Thomasia multiflora
- Conservation status: Priority One — Poorly Known Taxa (DEC)

Scientific classification
- Kingdom: Plantae
- Clade: Tracheophytes
- Clade: Angiosperms
- Clade: Eudicots
- Clade: Rosids
- Order: Malvales
- Family: Malvaceae
- Genus: Thomasia
- Species: T. multiflora
- Binomial name: Thomasia multiflora E.Pritz.

= Thomasia multiflora =

- Genus: Thomasia
- Species: multiflora
- Authority: E.Pritz.
- Conservation status: P1

Species of grass

Thomasia multiflora is a species of flowering plant in the family Malvaceae and is endemic to the south-west of Western Australia. It is a low, spreading shrub with broadly egg-shaped leaves and mauve flowers.

==Description==
Thomasia multiflora is a spreading shrub that typically grows to 0.3–1.5 m high and 0.5–1.5 m wide, its new growth densely covered with star-shaped hairs.

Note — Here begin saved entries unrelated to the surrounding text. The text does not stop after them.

Lemma store_results_on_test_buffer :
  multiprocessing_store_results false 0 (mkBuffer [1; 0] [7; 0])%Z
    = (Some 7%Z, mkBuffer [0; 0] [7; 0])%Z ∧
  multiprocessing_store_results true 0 (mkBuffer [1; 0] [7; 0])%Z
    = (None, mkBuffer [1; 0] [7; 0])%Z ∧
  SharedBuffer.multiprocessing_func 8%Z (mkBuffer [1; 0] [7; 0])%Z
    = Some (1, mkBuffer [1; 1]%Z [7; 8]%Z) ∧
  SharedBuffer.multiprocessing_func 9%Z (mkBuffer [1; 1] [7; 8])%Z = None.
Proof. by repeat split. Qed.

End SharedBufferRuns.

(** * Further properties of the worker loop *)

Section ProcessorMoreTheory.
Import Processor.
Context {App Params Config Task Payload : Type}.
Context {app : Application App Params Config Task Payload}.

#[local] Abbreviation WorkerM := (Worker App Task Payload).
#[local] Abbreviation ScheduleM := (Schedule Task Payload).

Ltac worker_cbn :=
  cbn [queues _app _app_carryon _arg trace log with_queues with_app
       with_carryon with_arg input_queue output_queue stop_queue
       aborted_queue put_output put_aborted pop_input pop_stop].

(** ** Answers follow fetches, whatever the outcome *)

Lemma accounted_at_most_one_pending (w : WorkerM) :
  accounted w → at_most_one_pending w.
Proof.
  unfold accounted, at_most_one_pending. destruct (_app_carryon w).
  - intros ->. exists []. rewrite app_nil_r. split; [done|simpl; lia].
  - intros (t & _ & ->). exists [Some t]. split; [done|simpl; lia].
Qed.

Lemma iteration_raised_pending (w w' : WorkerM) :
  accounted w →
  iteration w = (Raised, w') →
  at_most_one_pending w'.
Proof.
  unfold iteration, run_cycle, accounted, at_most_one_pending.
  intros Hacc Hit.
  destruct (stop_queue (queues w)) as [|tok rest] eqn:Hs; [|done].
  simpl in Hit. destruct (_app_carryon w) eqn:Hc.
  - destruct (input_queue (queues w)) as [|[t|] rest] eqn:Hin;
      simpl in Hit; [done| |done].
    exists [Some t].
    destruct (multiprocessing_pre_cycle t (_app w)) as [a0|]; simpl in Hit.
    + destruct (multiprocessing_carryon a0) as [[[] a1]|]; simpl in Hit;
        [|done|].
      * destruct (multiprocessing_func t a1) as [[r a2]|]; [done|].
        simplify_eq. worker_cbn.
        rewrite !inputs_taken_app, !outputs_put_app, !fmap_app, Hacc. simpl.
        rewrite !app_nil_r. split; [done|lia].
      * simplify_eq. worker_cbn.
        rewrite !inputs_taken_app, !outputs_put_app, !fmap_app, Hacc. simpl.
        rewrite !app_nil_r. split; [done|lia].
    + simplify_eq. worker_cbn.
      rewrite !inputs_taken_app, !outputs_put_app, !fmap_app, Hacc. simpl.
      rewrite !app_nil_r. split; [done|lia].
  - destruct Hacc as (t & Harg & Hacc). exists [Some t].
    destruct (multiprocessing_carryon (_app w)) as [[[] a1]|]; simpl in Hit;
      [|done|].
    + rewrite Harg in Hit. simpl in Hit.
      destruct (multiprocessing_func t a1) as [[r a2]|]; [done|].
      simplify_eq. worker_cbn.
      rewrite !inputs_taken_app, !outputs_put_app, !fmap_app, Hacc. simpl.
      rewrite !app_nil_r. split; [done|lia].
    + simplify_eq. worker_cbn.
      rewrite !inputs_taken_app, !outputs_put_app, Hacc. simpl.
      rewrite !app_nil_r. split; [done|lia].
Qed.

Lemma main_loop_pending (sched : ScheduleM) (w : WorkerM) :
  accounted w →
  after_stop (trace w) = None →
  at_most_one_pending (final_worker (main_loop sched w)).
Proof.
  revert w. induction sched as [|acts sched IH]; intros w Hacc Hns.
  - by apply accounted_at_most_one_pending.
  - cbn [main_loop].
    destruct (iteration (env_steps acts w)) as [c w1] eqn:Hit.
    pose proof (env_steps_accounted acts w Hacc) as Hacc'.
    destruct (env_steps_locals acts w) as (_ & _ & _ & Htr).
    destruct c.
    + apply iteration_accounted in Hit; [|done|by rewrite Htr].
      destruct Hit. by apply IH.
    + apply iteration_accounted in Hit; [|done|by rewrite Htr].
      simpl. destruct Hit as [[_ Heq]|[_ Hacc1]].
      * exists []. rewrite app_nil_r. split; [done|simpl; lia].
      * by apply accounted_at_most_one_pending.
    + simpl. by apply (iteration_raised_pending _ _ Hacc').
Qed.

(** X1: at whatever point and in whatever way a run of [app_processor]
    stands (returned, ended by an exception, still running), the envelopes
    the worker has put answer the items it has taken from the input queue
    one for one and in the order taken, and at most one item taken has no
    envelope yet. *)
Theorem answers_follow_fetches
    (qs : Queues Task Payload) (p : Params) (c : Config)
    (kwargs : gmap string bool) (sched : ScheduleM)
    (x : LoopExit App Task Payload) :
  app_processor qs p c kwargs sched = Some x →
  at_most_one_pending (final_worker x).
Proof.
  intros Hrun. unfold app_processor in Hrun.
  destruct (start_worker qs p c) as [w0|] eqn:Hstart; [|done].
  destruct (start_worker_state _ _ _ _ Hstart) as (_ & _ & _ & Hacc & Hns).
  pose proof (main_loop_pending sched w0 Hacc Hns) as Hloop.
  simpl in Hrun. injection Hrun as <-.
  destruct (main_loop sched w0) as [w1 rest|w1|w1]; [|done..].
  simpl in Hloop.
  destruct (wait_loop_spec (wait_for_output_queue kwargs) rest w1)
    as (k & Htr & _).
  destruct Hloop as (pending & Heq & Hlen). exists pending.
  rewrite Htr, inputs_taken_app, outputs_put_app, inputs_taken_sleeps,
    outputs_put_sleeps, !app_nil_r. done.
Qed.

(** ** What the worker takes and puts, against the queues *)

Lemma iteration_conserves (w w' : WorkerM) (c : Ctl)
    (I0 : list (option Task)) (O0 : list (Envelope Task Payload)) :
  iteration w = (c, w') →
  inputs_taken (trace w) ++ input_queue (queues w) = I0 →
  output_queue (queues w) = O0 ++ outputs_put (trace w) →
  inputs_taken (trace w') ++ input_queue (queues w') = I0 ∧
  output_queue (queues w') = O0 ++ outputs_put (trace w').
Proof.
  unfold iteration, run_cycle. intros Hit HI HO.
  destruct (stop_queue (queues w)) as [|tok rest] eqn:Hs.
  - simpl in Hit. destruct (_app_carryon w) eqn:Hc.
    + destruct (input_queue (queues w)) as [|[t|] rest] eqn:Hin;
        simpl in Hit.
      * simplify_eq. worker_cbn.
        rewrite !inputs_taken_app, !outputs_put_app, Hin, HO. simpl.
        by rewrite !app_nil_r.
      * destruct (multiprocessing_pre_cycle t (_app w)) as [a0|];
          simpl in Hit;
          [destruct (multiprocessing_carryon a0) as [[[] a1]|];
             simpl in Hit;
             [destruct (multiprocessing_func t a1) as [[r a2]|]| |]|];
          simplify_eq; worker_cbn;
          rewrite !inputs_taken_app, !outputs_put_app, Hin, HO; simpl;
          rewrite ?app_nil_r, <- ?app_assoc; done.
      * simplify_eq. worker_cbn.
        rewrite !inputs_taken_app, !outputs_put_app, Hin, HO. simpl.
        by rewrite ?app_nil_r, <- ?app_assoc.
    + destruct (multiprocessing_carryon (_app w)) as [[[] a1]|];
        simpl in Hit;
        [destruct (_arg w) as [t|]; simpl in Hit;
           [destruct (multiprocessing_func t a1) as [[r a2]|]|]| |];
        simplify_eq; worker_cbn;
        rewrite !inputs_taken_app, !outputs_put_app, HO; simpl;
        rewrite ?app_nil_r, <- ?app_assoc; done.
  - simplify_eq. worker_cbn.
    rewrite !inputs_taken_app, !outputs_put_app, HO. simpl.
    by rewrite !app_nil_r.
Qed.

Lemma env_steps_io (acts : list (EnvAction Task Payload)) (w : WorkerM) :
  Forall (λ a, touches_io a = false) acts →
  input_queue (queues (env_steps acts w)) = input_queue (queues w) ∧
  output_queue (queues (env_steps acts w)) = output_queue (queues w).
Proof.
  intros Hacts. revert w.
  induction Hacts as [|a acts Ha _ IH]; intros w; [done|].
  simpl. destruct (IH (env_step w a)) as [-> ->].
  by destruct a.
Qed.

Lemma main_loop_conserves (sched : ScheduleM) (w : WorkerM)
    (I0 : list (option Task)) (O0 : list (Envelope Task Payload)) :
  Forall (Forall (λ a, touches_io a = false)) sched →
  inputs_taken (trace w) ++ input_queue (queues w) = I0 →
  output_queue (queues w) = O0 ++ outputs_put (trace w) →
  inputs_taken (trace (final_worker (main_loop sched w)))
    ++ input_queue (queues (final_worker (main_loop sched w))) = I0 ∧
  output_queue (queues (final_worker (main_loop sched w)))
    = O0 ++ outputs_put (trace (final_worker (main_loop sched w))).
Proof.
  intros Hsched. revert w.
  induction Hsched as [|acts sched Hacts _ IH]; intros w HI HO; [done|].
  cbn [main_loop].
  destruct (iteration (env_steps acts w)) as [c w1] eqn:Hit.
  destruct (env_steps_io acts w Hacts) as [Hin Hout].
  destruct (env_steps_locals acts w) as (_ & _ & _ & Htr).
  apply (iteration_conserves _ _ _ I0 O0) in Hit as [HI1 HO1];
    [|by rewrite Htr, Hin|by rewrite Htr, Hout].
  destruct c; [by apply IH|done..].
Qed.


(** X2: as long as the other processes leave the input and the output
    queue alone, the worker consumes the input queue from the front and
    extends the output queue at the back: what it has taken followed by what
    is left is the input queue it started with, and the output queue is the
    one it started with followed by the envelopes it has put.  This holds
    however the main loop stands (left, ended by an exception, running). *)
Theorem worker_uses_queues_in_order
    (qs : Queues Task Payload) (p : Params) (c : Config) (sched : ScheduleM)
    (w0 : WorkerM) :
  start_worker qs p c = Some w0 →
  Forall (Forall (λ a, touches_io a = false)) sched →
  inputs_taken (trace (final_worker (main_loop sched w0)))
    ++ input_queue (queues (final_worker (main_loop sched w0)))
    = input_queue qs ∧
  output_queue (queues (final_worker (main_loop sched w0)))
    = output_queue qs ++ outputs_put (trace (final_worker (main_loop sched w0))).
Proof.
  intros Hstart Hsched.
  destruct (start_worker_state _ _ _ _ Hstart) as (Hq & _ & Htr & _).
  apply main_loop_conserves; [done|..]; rewrite Htr, Hq; simpl; [done|].
  by rewrite app_nil_r.
Qed.
(** What lies outside the program: the HTTP client, the meaning of the
    fetched text when [exec] runs it in the empty namespace [g] (it may
    change the process state, raise, or finish, with or without a
    binding for ["main"]), the module constant [api_key], and the
    limits of the interpreter at the call of [to_json]. *)
Record externals := MkExternals {
  http_request : pyval → pyval → fetch_outcome;
  exec : string → py (option main_fn);
  api_key : string;
  python : interpreter
}.

Definition newline : string := String (ascii_of_nat 10) EmptyString.

(** [event.get("headers", {"Authorization": f"Token {api_key}"})] *)
Definition headers_of (ext : externals) (event : gmap string pyval) : pyval :=
  default (PDict [(KStr "Authorization", PStr ("Token " +:+ api_key ext))])
          (event !! "headers").

(** The block under [with NewEnv():]. *)
Definition run (ext : externals) (event : gmap string pyval) : py pyval :=
  inputs ← getitem event "inputs";
  url ← getitem event "url";
  let headers := headers_of ext event in
  response ← lift (match http_request ext url headers with
                   | Fetched response => Ok response
                   | FetchFailed cls msg => Raise (error cls msg)
                   end);
  code ← lift (match data_decode response with
               | Decoded text => Ok text
               | Undecodable reason => Raise (UnicodeDecodeError reason)
               end);
  _ ← py_assert (bool_decide (status response = 200%Z))
                ("Failed to fetch app code: " +:+ code +:+ newline);
  g ← exec ext code;
  _ ← py_assert (bool_decide (is_Some g))
                "'def main(inputs):' is not defined";
  match g with
  | None => lift (Raise (KeyError "main"))
  | Some main =>
      outputs ← main inputs;
      body ← lift (to_json (python ext) outputs);
      mret (PDict [(KStr "statusCode", PInt 200); (KStr "body", body)])
  end.

(** The [except Exception as e] clause: [str(e)] is evaluated before
    the response is built, and may itself raise.  It is evaluated once
    for the log and once for the response; the two evaluations end
    alike. *)
Definition report (context : lambda_context) (e : exn) : py pyval :=
  errorMessage ← lift (str_call (exc_str e));
  mret (PDict [(KStr "statusCode", PInt 400);
               (KStr "body",
                PDict [(KStr "errorMessage", PStr errorMessage);
                       (KStr "errorType", PStr (exc_type e));
                       (KStr "stackTrace", PList []);
                       (KStr "requestId", PStr (aws_request_id context))])]).

Definition handler (ext : externals) (event : gmap string pyval)
    (context : lambda_context) : py pyval :=
  try_except_Exception (with_NewEnv (run ext event)) (report context).

(** ** Vocabulary of the statements *)

(** A value [loads] can produce: [None], [bool], [int], [float], [str],
    [list], and [dict] with distinct text keys.  [number_ok] says which
    floats count as numbers. *)
Fixpoint json_composed (number_ok : pyfloat → bool) (v : pyval) : bool :=
  match v with
  | PNone | PBool _ | PInt _ | PStr _ => true
  | PFloat f => number_ok f
  | PList xs => forallb (json_composed number_ok) xs
  | PDict items =>
      bool_decide (NoDup items.*1) &&
      forallb (λ kv : pykey * pyval,
                 match kv.1 with KStr _ => true | _ => false end &&
                 json_composed number_ok kv.2) items
  | _ => false
  end.

Definition any_float (f : pyfloat) : bool := true.



(** The nested calls the encoder needs to write [v]: one for a list, a
    tuple, a dictionary or an object given to [set_default], on top of
    those of what it holds or is converted to. *)
Fixpoint levels (v : pyval) : nat :=
  match v with
  | PList xs | PTuple xs => S (foldr (λ x n, levels x `max` n) 0 xs)
  | PDict items =>
      S (foldr (λ (kv : pykey * pyval) n, levels kv.2 `max` n) 0 items)
  | PForeign (FIter _ (Ok xs)) =>
      S (S (foldr (λ x n, levels x `max` n) 0 xs))
  | PForeign (FIter _ (Raise _)) => 0
  | PForeign (FObj _ _) => 1
  | PBackRef _ => 1
  | _ => 0
  end.

(** The key, if it is an [int], has no more digits than the limit
    allows. *)
Definition key_fits (limit : N) (k : pykey) : bool :=
  match k with
  | KInt z => negb (too_many_digits limit z)
  | _ => true
  end.

(** No [int] in [v], as a value or as a key, has more digits than the
    limit allows. *)
Fixpoint digits_ok (limit : N) (v : pyval) : bool :=
  match v with
  | PInt z => negb (too_many_digits limit z)
  | PList xs | PTuple xs | PForeign (FIter _ (Ok xs)) =>
      forallb (digits_ok limit) xs
  | PDict items =>
      forallb (λ kv : pykey * pyval,
                 key_fits limit kv.1 && digits_ok limit kv.2) items
  | _ => true
  end.

(** [v] is within the limits of the interpreter. *)
Definition within_limits (vm : interpreter) (v : pyval) : bool :=
  digits_ok (int_max_str_digits vm) v &&
  bool_decide (levels v ≤ recursion_depth vm).

(** A dictionary as the decoder builds it: distinct keys, all of them
    text, and values that satisfy [Q]. *)
Definition dict_ok (Q : pyval → Prop) (d : list (pykey * pyval)) : Prop :=
  NoDup d.*1 ∧ Forall (λ kv, (∃ s, kv.1 = KStr s) ∧ Q kv.2) d.


(** The list whose only element is the list itself. *)
Definition self_list : pyval := PList [PBackRef 0].


(** Text that holds ASCII characters only. *)
Definition is_ascii (c : ascii) : bool := (N_of_ascii c <? 128)%N.

Fixpoint ascii_text (s : string) : bool :=
  match s with
  | EmptyString => true
  | String c s' => is_ascii c && ascii_text s'
  end.

(** Upper case of the ASCII letters alone. *)
Fixpoint ascii_upper (s : string) : string :=
  match s with
  | EmptyString => EmptyString
  | String c s' => String (upper_char c) (ascii_upper s')
  end.

(** The wording of the environment filter: a key is withheld when some
    part of it spells "aws" or "key" with each letter in either case. *)
Fixpoint case_variant (pat s : string) : Prop :=
  match pat, s with
  | EmptyString, EmptyString => True
  | String p pat', String c s' =>
      (c = lower_char p ∨ c = upper_char p) ∧ case_variant pat' s'
  | _, _ => False
  end.

Definition occurs_in (sub s : string) : Prop :=
  ∃ pre post, s = pre +:+ sub +:+ post.

Definition names_secret (key : string) : Prop :=
  ∃ pat sub,
    pat ∈ ["aws"; "key"] ∧ case_variant pat sub ∧ occurs_in sub key.

(** ** The sanitizer as described

    The description of the sanitizer, node by node: a node that JSON
    represents natively is kept (a tuple is written as an array, a key
    is written as text), a set, array or series becomes the list of
    the elements it yields, in the order in which it yields them, each
    normalized in turn, and any other node becomes its string
    representation. *)
Definition key_string (k : pykey) : string :=
  match encode_key 0 k with
  | Ok s => s
  | Raise _ => ""
  end.

Fixpoint normalize_spec (v : pyval) : pyval :=
  match v with
  | PList xs | PTuple xs | PForeign (FIter _ (Ok xs)) =>
      PList (map normalize_spec xs)
  | PForeign (FObj _ (StrOk s)) => PStr s
  | PDict items =>
      dict_of (map (λ kv : pykey * pyval,
                      (key_string kv.1, normalize_spec kv.2)) items)
  | _ => v
  end.
(** * curtin [apply_net]: a shallow embedding of [curtin/commands/apply_net.py]

    The development follows the source file top to bottom:

    - [PyStr]: the Python string and path primitives the module relies on
      ([str.startswith], [str.strip], [str.splitlines], [str.join],
      [os.path.normpath]);
    - [Py]: a state-and-exception monad over the world the module acts on
      (target filesystem, log records, standard error, calls to the
      collaborators of [curtin.net] and [curtin.util]);
    - the functions of [apply_net.py] themselves, under their own names;
    - the properties of the specification, one theorem per claim;
    - the helpers of [curtin/block/lvm.py] and [curtin/version.py], over the
      collaborators they call ([util.subp], [float], the process
      environment), and further properties of all three modules. *)

From Stdlib Require Import ZArith String Ascii List Bool Lia.
From stdpp Require Import base option list strings gmap fin_maps.

Local Open Scope Z_scope.

(* ===================================================================== *)
(** ** Python strings and POSIX paths *)
(* ===================================================================== *)

(** A Python [str] is modelled as a Rocq [string]; each character stands for
    the code point of the same number, so the model covers text whose code
    points are all below 256. *)
Module PyStr.

(** The one-character strings that cannot be typed inside a literal. *)
Definition nl : string := String "010"%char "".
Definition dq : string := String "034"%char "".

(** [s.startswith(p)] *)
Definition startswith (s p : string) : bool := String.prefix p s.

(** [str.isspace] on one character: the code points below 256 that
    Python 3 treats as whitespace. *)
Definition isspace (c : ascii) : bool :=
  match c with
  | "009" | "010" | "011" | "012" | "013"
  | "028" | "029" | "030" | "031" | " "
  | "133" | "160" => true
  | _ => false
  end%char.

(** The code points below 256 at which [str.splitlines] breaks a line. *)
Definition islinebreak (c : ascii) : bool :=
  match c with
  | "010" | "011" | "012" | "013"
  | "028" | "029" | "030" | "133" => true
  | _ => false
  end%char.

Fixpoint lstrip (s : string) : string :=
  match s with
  | "" => ""
  | String c r => if isspace c then lstrip r else s
  end.

Fixpoint rstrip (s : string) : string :=
  match s with
  | "" => ""
  | String c r =>
      match rstrip r with
      | "" => if isspace c then "" else String c ""
      | r' => String c r'
      end
  end.

(** [s.strip()] *)
Definition strip (s : string) : string := rstrip (lstrip s).

(** [s.splitlines()]: [cur] is the line being read, in reverse.  A line
    break closes the current line (a carriage return takes a directly
    following line feed with it); text after the last break is a line of its
    own only when it is not empty. *)
Fixpoint splitlines_go (cur : string) (s : string) : list string :=
  match s with
  | "" => match cur with "" => [] | _ => [String.rev cur] end
  | String c r =>
      if islinebreak c then
        String.rev cur ::
          match c, r with
          | "013"%char, String "010"%char r' => splitlines_go "" r'
          | _, _ => splitlines_go "" r
          end
      else splitlines_go (String c cur) r
  end.

Definition splitlines (s : string) : list string := splitlines_go "" s.

(** [sep.join(parts)] *)
Fixpoint join (sep : string) (parts : list string) : string :=
  match parts with
  | [] => ""
  | [p] => p
  | p :: ps => p +:+ sep +:+ join sep ps
  end.

(** [s.split(sep)] for a one-character separator. *)
Fixpoint split_go (sep : ascii) (cur : string) (s : string) : list string :=
  match s with
  | "" => [String.rev cur]
  | String c r =>
      if Ascii.eqb c sep then String.rev cur :: split_go sep "" r
      else split_go sep (String c cur) r
  end.

Definition split (sep : ascii) (s : string) : list string := split_go sep "" s.

(** [os.path.sep] *)
Definition sep : string := "/".

(** [s * n] *)
Fixpoint mul (s : string) (n : nat) : string :=
  match n with
  | O => ""
  | S n' => s +:+ mul s n'
  end.

(** One turn of the loop of [posixpath.normpath] over the components. *)
Definition normpath_step (initial_slashes : nat) (new_comps : list string)
    (comp : string) : list string :=
  if bool_decide (comp = "") || bool_decide (comp = ".") then new_comps
  else if negb (bool_decide (comp = ".."))
          || (bool_decide (initial_slashes = 0%nat) && bool_decide (new_comps = []))
          || (negb (bool_decide (new_comps = []))
              && bool_decide (last new_comps = Some ".."))
  then new_comps ++ [comp]
  else removelast new_comps.

(** [os.path.normpath(path)] on a POSIX system. *)
Definition normpath (path : string) : string :=
  if bool_decide (path = "") then "."
  else
    let initial_slashes :=
      if startswith path sep then
        if startswith path "//" && negb (startswith path "///") then 2%nat
        else 1%nat
      else 0%nat in
    let comps := fold_left (normpath_step initial_slashes) (split "/" path) [] in
    let path' := mul sep initial_slashes +:+ join sep comps in
    if bool_decide (path' = "") then "." else path'.

End PyStr.

Import PyStr.

(* ===================================================================== *)
(** ** The world of the installer and the monad of its commands *)
(* ===================================================================== *)

(** The exceptions that occur in the module.  [SystemExit] and
    [KeyboardInterrupt] derive from [BaseException] only; the others derive
    from [Exception]. *)
Inductive exn : Type :=
| Exception (msg : string)
| ValueError (msg : string) (arg : string)
| UnboundLocalError (name : string)
| KeyError (key : string)
| OSError (msg : string)
| SystemExit (code : Z)
| KeyboardInterrupt.

(** [isinstance(e, Exception)]: what an [except Exception:] clause catches. *)
Definition is_Exception (e : exn) : bool :=
  match e with
  | SystemExit _ | KeyboardInterrupt => false
  | _ => true
  end.

(** What a bare [except:] clause catches. *)
Definition is_BaseException (e : exn) : bool := true.

(** How a call ends. *)
Inductive completion (A : Type) : Type :=
| Returns (a : A)
| Raises (e : exn).
Arguments Returns {A} a.
Arguments Raises {A} e.

(** An entry of the target filesystem, seen through [curtin.util]: a regular
    file with its text and permission bits, or something that exists but
    cannot be read as text (a directory, a file without read permission, bytes
    that do not decode). *)
Inductive entry : Type :=
| Regular (content : string) (mode : Z)
| Irregular.

Inductive level : Type := DEBUG | INFO | WARNING | ERROR.

(** The values that are handed to the logger. *)
Inductive pyval : Type :=
| VStr (s : string)
| VInt (z : Z)
| VList (l : list string)
| VDict (d : gmap string Z).

(** A record of the logger [LOG]: level, message object, the arguments of a
    deferred [%]-format, and the exception that [LOG.exception] attaches. *)
Record log_record : Type := LogRecord {
  levelname : level;
  msg : pyval;
  args : list pyval;
  exc_info : option exn
}.

Section World.

(** The canonical network model is opaque to this module. *)
Context {NetworkModel : Type}.

(** A call to a collaborator outside this module. *)
Inductive call : Type :=
| from_state_file_call (path : string)
| parse_net_config_call (path : string)
| render_network_state_call (target : string) (network_state : NetworkModel)
    (postup_alias : option bool)
| get_package_version_call (pkg : string) (target : string).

The leaves are broadly egg-shaped, 15–30 mm long and 6–8 mm wide on a petiole 8–10 mm long with wing-like stipules at the base of the petioles. The flowers are 12–18 mm in diameter and arranged in racemes of 6 to 12 on a hairy peduncle 60–70 mm long. Each flower is on a short pedicel with hairy, linear bracteoles at the base. The sepals are mauve, joined for about half their length, and there are no petals.

==Taxonomy and naming==
Thomasia multiflora was first formally described in 1904 by Ernst Georg Pritzel in Botanische Jahrbücher für Systematik, Pflanzengeschichte und Pflanzengeographie from specimens collected near King George Sound. The specific epithet (multiflora) means "many-flowered".

==Distribution and habitat==
This thomasia grows in shrubland and woodland in winter-wet areas and on granite outcrops from near Walpole to Albany in the Esperance Plains bioregion of south-western Western Australia.

==Conservation status==
Thomasia multiflora is classified as "Priority One" by the Government of Western Australia Department of Biodiversity, Conservation and Attractions, meaning that it is known from only one or a few locations which are potentially at risk.